## WORK TO COMPLETE
Print the line containing "exists g', handle_request req" and each line after it to the end of the material below. Print nothing else.

## INPUT MATERIAL
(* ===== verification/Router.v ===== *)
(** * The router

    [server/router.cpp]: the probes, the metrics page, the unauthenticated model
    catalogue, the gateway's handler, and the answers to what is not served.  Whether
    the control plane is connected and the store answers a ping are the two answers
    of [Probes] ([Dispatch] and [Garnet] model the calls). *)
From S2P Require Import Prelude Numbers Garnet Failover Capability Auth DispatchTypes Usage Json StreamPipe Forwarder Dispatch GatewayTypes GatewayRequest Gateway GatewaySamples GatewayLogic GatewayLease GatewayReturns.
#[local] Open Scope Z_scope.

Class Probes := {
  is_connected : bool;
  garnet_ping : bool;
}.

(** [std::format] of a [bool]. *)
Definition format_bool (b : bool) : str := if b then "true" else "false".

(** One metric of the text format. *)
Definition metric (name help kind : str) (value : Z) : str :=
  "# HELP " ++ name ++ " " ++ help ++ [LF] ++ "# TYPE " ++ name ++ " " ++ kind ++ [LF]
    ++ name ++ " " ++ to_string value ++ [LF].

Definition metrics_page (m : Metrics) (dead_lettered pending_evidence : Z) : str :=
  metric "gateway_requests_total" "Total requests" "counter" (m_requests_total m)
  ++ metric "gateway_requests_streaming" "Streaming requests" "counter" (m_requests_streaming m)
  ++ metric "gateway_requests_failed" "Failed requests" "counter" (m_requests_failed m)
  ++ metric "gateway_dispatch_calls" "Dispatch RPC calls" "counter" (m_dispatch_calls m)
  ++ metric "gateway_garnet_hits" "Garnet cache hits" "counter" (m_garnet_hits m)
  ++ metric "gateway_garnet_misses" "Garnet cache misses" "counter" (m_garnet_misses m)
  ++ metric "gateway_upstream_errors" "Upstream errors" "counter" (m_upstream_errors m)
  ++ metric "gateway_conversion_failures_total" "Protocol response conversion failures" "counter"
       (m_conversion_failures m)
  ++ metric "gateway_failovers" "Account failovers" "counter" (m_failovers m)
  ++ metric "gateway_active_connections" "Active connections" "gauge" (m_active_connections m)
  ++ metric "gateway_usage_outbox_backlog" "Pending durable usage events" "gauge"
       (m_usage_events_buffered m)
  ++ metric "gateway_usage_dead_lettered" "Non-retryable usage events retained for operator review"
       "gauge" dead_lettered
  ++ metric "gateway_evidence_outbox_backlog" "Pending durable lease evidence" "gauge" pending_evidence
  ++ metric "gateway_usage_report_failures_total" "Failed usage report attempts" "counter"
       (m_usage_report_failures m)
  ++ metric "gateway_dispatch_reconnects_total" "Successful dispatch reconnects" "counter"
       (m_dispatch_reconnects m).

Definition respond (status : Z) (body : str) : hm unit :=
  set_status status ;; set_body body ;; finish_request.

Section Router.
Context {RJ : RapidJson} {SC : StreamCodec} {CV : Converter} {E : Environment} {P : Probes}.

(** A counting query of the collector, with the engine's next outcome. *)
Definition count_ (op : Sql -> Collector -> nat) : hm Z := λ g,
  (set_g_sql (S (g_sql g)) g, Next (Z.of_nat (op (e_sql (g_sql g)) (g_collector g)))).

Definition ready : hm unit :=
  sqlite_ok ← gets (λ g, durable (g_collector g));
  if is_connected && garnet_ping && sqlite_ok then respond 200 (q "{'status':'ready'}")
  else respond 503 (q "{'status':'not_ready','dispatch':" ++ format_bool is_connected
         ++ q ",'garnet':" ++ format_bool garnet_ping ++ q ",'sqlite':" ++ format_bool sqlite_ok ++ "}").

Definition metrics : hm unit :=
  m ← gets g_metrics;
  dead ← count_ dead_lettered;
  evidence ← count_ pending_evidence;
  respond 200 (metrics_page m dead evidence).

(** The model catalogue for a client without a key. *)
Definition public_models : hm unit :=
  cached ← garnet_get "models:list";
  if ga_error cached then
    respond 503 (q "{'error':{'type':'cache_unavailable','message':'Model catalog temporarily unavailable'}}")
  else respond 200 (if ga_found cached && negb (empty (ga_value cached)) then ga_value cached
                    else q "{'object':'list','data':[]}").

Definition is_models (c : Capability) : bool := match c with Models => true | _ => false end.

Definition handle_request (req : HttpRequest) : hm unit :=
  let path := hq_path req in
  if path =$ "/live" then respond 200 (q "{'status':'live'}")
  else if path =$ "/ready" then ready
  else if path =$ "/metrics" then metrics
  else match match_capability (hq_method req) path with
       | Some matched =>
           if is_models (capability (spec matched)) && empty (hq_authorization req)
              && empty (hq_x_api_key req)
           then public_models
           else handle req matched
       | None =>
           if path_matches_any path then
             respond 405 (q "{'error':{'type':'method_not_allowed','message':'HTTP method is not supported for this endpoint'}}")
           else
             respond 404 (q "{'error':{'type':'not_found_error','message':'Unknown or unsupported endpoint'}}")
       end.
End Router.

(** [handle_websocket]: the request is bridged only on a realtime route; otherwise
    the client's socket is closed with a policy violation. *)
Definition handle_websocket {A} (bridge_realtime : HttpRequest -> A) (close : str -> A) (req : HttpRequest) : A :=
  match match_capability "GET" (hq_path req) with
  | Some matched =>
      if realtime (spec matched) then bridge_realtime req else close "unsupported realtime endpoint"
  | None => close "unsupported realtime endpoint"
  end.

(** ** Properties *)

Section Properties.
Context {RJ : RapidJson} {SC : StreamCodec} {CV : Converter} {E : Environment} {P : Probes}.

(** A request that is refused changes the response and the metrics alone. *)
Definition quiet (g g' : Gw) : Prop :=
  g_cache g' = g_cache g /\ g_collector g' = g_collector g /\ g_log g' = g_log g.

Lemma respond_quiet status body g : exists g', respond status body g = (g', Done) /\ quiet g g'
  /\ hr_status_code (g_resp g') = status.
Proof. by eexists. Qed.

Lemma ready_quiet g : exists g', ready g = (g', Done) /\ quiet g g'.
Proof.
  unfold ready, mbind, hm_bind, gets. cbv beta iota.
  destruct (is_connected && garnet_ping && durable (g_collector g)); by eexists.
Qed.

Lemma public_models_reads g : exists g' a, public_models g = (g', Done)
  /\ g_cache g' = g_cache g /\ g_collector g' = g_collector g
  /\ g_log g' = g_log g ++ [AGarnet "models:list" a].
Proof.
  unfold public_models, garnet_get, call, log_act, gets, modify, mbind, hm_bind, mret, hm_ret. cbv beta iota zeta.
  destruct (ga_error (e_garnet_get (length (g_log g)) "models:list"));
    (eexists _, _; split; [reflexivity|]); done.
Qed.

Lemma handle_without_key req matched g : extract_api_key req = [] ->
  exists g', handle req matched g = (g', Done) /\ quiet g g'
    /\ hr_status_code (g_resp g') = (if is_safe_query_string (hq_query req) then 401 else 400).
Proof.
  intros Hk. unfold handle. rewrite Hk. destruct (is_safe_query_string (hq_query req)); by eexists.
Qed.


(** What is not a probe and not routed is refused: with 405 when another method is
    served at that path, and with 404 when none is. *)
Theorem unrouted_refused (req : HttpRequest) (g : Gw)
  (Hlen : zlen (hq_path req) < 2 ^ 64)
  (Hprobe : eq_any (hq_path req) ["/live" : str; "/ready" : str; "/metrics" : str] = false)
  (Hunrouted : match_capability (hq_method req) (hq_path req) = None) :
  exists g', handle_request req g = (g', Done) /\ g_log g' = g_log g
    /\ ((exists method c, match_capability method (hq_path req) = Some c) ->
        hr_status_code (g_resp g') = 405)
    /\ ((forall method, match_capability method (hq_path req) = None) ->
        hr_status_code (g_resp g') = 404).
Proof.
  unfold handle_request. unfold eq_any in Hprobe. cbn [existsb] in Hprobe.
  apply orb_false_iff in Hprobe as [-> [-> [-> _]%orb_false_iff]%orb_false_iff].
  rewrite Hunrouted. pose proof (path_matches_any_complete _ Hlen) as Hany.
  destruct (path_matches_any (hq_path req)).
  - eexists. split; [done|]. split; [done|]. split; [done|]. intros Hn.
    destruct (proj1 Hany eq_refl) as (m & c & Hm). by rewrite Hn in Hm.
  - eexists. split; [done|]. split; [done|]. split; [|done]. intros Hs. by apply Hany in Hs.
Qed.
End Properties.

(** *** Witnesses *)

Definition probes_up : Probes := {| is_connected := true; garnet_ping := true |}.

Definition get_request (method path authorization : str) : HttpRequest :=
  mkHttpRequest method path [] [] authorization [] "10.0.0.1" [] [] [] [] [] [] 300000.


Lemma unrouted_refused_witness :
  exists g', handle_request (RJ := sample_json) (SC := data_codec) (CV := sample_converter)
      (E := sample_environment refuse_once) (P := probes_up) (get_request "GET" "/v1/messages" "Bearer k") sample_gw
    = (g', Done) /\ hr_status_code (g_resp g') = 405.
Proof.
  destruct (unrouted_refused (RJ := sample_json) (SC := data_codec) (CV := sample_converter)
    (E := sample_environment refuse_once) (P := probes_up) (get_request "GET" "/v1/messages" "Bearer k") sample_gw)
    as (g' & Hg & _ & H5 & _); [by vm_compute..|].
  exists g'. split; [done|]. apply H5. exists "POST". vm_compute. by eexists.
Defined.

## WRITTEN ANSWER
  exists g', handle_request req g = (g', Done) /\ g_log g' = g_log g
    /\ ((exists method c, match_capability method (hq_path req) = Some c) ->
        hr_status_code (g_resp g') = 405)
    /\ ((forall method, match_capability method (hq_path req) = None) ->
        hr_status_code (g_resp g') = 404).
Proof.
  unfold handle_request. unfold eq_any in Hprobe. cbn [existsb] in Hprobe.
  apply orb_false_iff in Hprobe as [-> [-> [-> _]%orb_false_iff]%orb_false_iff].
  rewrite Hunrouted. pose proof (path_matches_any_complete _ Hlen) as Hany.
  destruct (path_matches_any (hq_path req)).
  - eexists. split; [done|]. split; [done|]. split; [done|]. intros Hn.
    destruct (proj1 Hany eq_refl) as (m & c & Hm). by rewrite Hn in Hm.
  - eexists. split; [done|]. split; [done|]. split; [|done]. intros Hs. by apply Hany in Hs.
Qed.
End Properties.

(** *** Witnesses *)

Definition probes_up : Probes := {| is_connected := true; garnet_ping := true |}.

Definition get_request (method path authorization : str) : HttpRequest :=
  mkHttpRequest method path [] [] authorization [] "10.0.0.1" [] [] [] [] [] [] 300000.


Lemma unrouted_refused_witness :
  exists g', handle_request (RJ := sample_json) (SC := data_codec) (CV := sample_converter)
      (E := sample_environment refuse_once) (P := probes_up) (get_request "GET" "/v1/messages" "Bearer k") sample_gw
    = (g', Done) /\ hr_status_code (g_resp g') = 405.
Proof.
  destruct (unrouted_refused (RJ := sample_json) (SC := data_codec) (CV := sample_converter)
    (E := sample_environment refuse_once) (P := probes_up) (get_request "GET" "/v1/messages" "Bearer k") sample_gw)
    as (g' & Hg & _ & H5 & _); [by vm_compute..|].
  exists g'. split; [done|]. apply H5. exists "POST". vm_compute. by eexists.
Defined.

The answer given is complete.